▸ **WHAT YOU WILL DO**
How many lines in the listing contain the word "header"? Reply with the number alone.

++++ INPUT DATA

(** X1.  [apiKeyMiddleware] lets a request through exactly when its
    [x-api-key] header is a non-empty string equal to [APP_KEY]; so when
    [APP_KEY] is unset or empty no request gets through.  A request it stops
    is answered 401 when the header is missing or empty and 403
    otherwise. *)
Theorem api_key_check_passes_iff (apiKey validApiKey : option string) :
  (apiKeyMiddleware apiKey validApiKey = None
   <-> exists key, apiKey = Some key /\ validApiKey = Some key
                   /\ key <> EmptyString)
  /\ (validApiKey = None \/ validApiKey = Some EmptyString ->
      apiKeyMiddleware apiKey validApiKey <> None)
  /\ (forall d, apiKeyMiddleware apiKey validApiKey = Some d ->
                (truthy apiKey = None /\ denial_code d = 401)
                \/ (truthy apiKey <> None /\ denial_code d = 403)).
Proof. exact (apiKeyMiddleware_spec apiKey validApiKey). Qed.

(** X2.  POST /init and GET /search stop at the key check when the
    [x-api-key] header is missing, empty or not [APP_KEY]: the reply is the
    one of the check, no token is drawn, no statement is sent to the
    database, and the world is as it was. *)
Theorem wrong_key_runs_no_handler
        {View : Type} (declared : Payment -> View)
        (apiKey validApiKey : option string)
        (request : InitBody) (query : SearchQuery)
        (env : Interference) (w : World) :
  truthy apiKey = None \/ apiKey <> validApiKey ->
  exists d,
    (denial_code d = 401 \/ denial_code d = 403)
    /\ exec (post_init apiKey validApiKey request) env w
       = mkRun (Returned (Denied d)) w [] env
    /\ exec (get_search declared apiKey validApiKey query) env w
       = mkRun (Returned (Denied d)) w [] env.
Proof.
  intros Hwrong.
  destruct (apiKeyMiddleware apiKey validApiKey) as [d|] eqn:Hcheck.
  - exists d. unfold post_init, get_search. rewrite Hcheck. simpl.
    destruct (proj2 (proj2 (apiKeyMiddleware_spec apiKey validApiKey)) d Hcheck)
      as [[_ H]|[_ H]]; auto.
  - exfalso.
    apply (proj1 (apiKeyMiddleware_spec apiKey validApiKey)) in Hcheck.
    destruct Hcheck as [key [E1 [E2 Hne]]]. destruct Hwrong as [H|H].
    + assert (Hk : truthy apiKey = Some key) by (apply truthy_some; auto).
      congruence.
    + congruence.
Qed.

Lemma wrong_key_runs_no_handler_witness :
  exists d,
    (denial_code d = 401 \/ denial_code d = 403)
    /\ exec (post_init (Some "guess"%string) (Some "secret"%string)
                       (mkInitBody (whole 99000) "order-9")) [] sample_world
       = mkRun (Returned (Denied d)) sample_world [] []
    /\ exec (get_search (fun p => p) (Some "guess"%string) (Some "secret"%string)
                        (mkSearchQuery None None None None None)) [] sample_world
       = mkRun (Returned (Denied d)) sample_world [] [].
Proof.
  apply (wrong_key_runs_no_handler
           (fun p => p) (Some "guess"%string) (Some "secret"%string)
           (mkInitBody (whole 99000) "order-9") (mkSearchQuery None None None None None)
           [] sample_world).
  right. discriminate.
Defined.
(** C5 as stated fails at the ceiling: with every number from 1 to 10000
    held by another key, the call for a new key records nothing and returns
    "10000", the number of the key "k10000". *)
Lemma find_communique_ceiling_counterexample :
  full_alloc !! "result1, 2" = None
  ∧ full_alloc !! "k10000" = Some "10000"
  ∧ find_communique full_alloc "result1, 2" = Some (Some "10000", full_alloc)
  ∧ ¬ (∀ (ca : commalloc) k, ca !! k = None →
         ∃ v, find_communique ca k = Some (Some v, <[k := v]> ca)
              ∧ ¬ assigned ca v).
Proof.
  assert (full_alloc !! "result1, 2" = None) as Hnew.
  { apply full_alloc_fresh_key. discriminate. }
  assert (full_alloc !! "k10000" = Some "10000") as Hold.
  { rewrite <-pretty_MAXREP. apply full_alloc_lookup; unfold MAXREP; lia. }
  assert (find_communique full_alloc "result1, 2"
          = Some (Some "10000", full_alloc)) as Hrun.
  { rewrite <-pretty_MAXREP. apply find_communique_full; [exact Hnew|].
    apply full_alloc_assigned. }
  split; [exact Hnew|]. split; [exact Hold|]. split; [exact Hrun|].
  intros Hclaim.
  destruct (Hclaim full_alloc "result1, 2" Hnew) as (v & Hv & Hfree).
  rewrite Hrun in Hv.
  apply (f_equal (λ r : option (option string * commalloc),
                    match r with Some (Some x, _) => x | _ => "" end)) in Hv.
  cbv beta iota in Hv. subst v.
  apply Hfree. exists "k10000". exact Hold.
Qed.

++++++++

▸ **SOLUTION FOR THIS PROBLEM**
3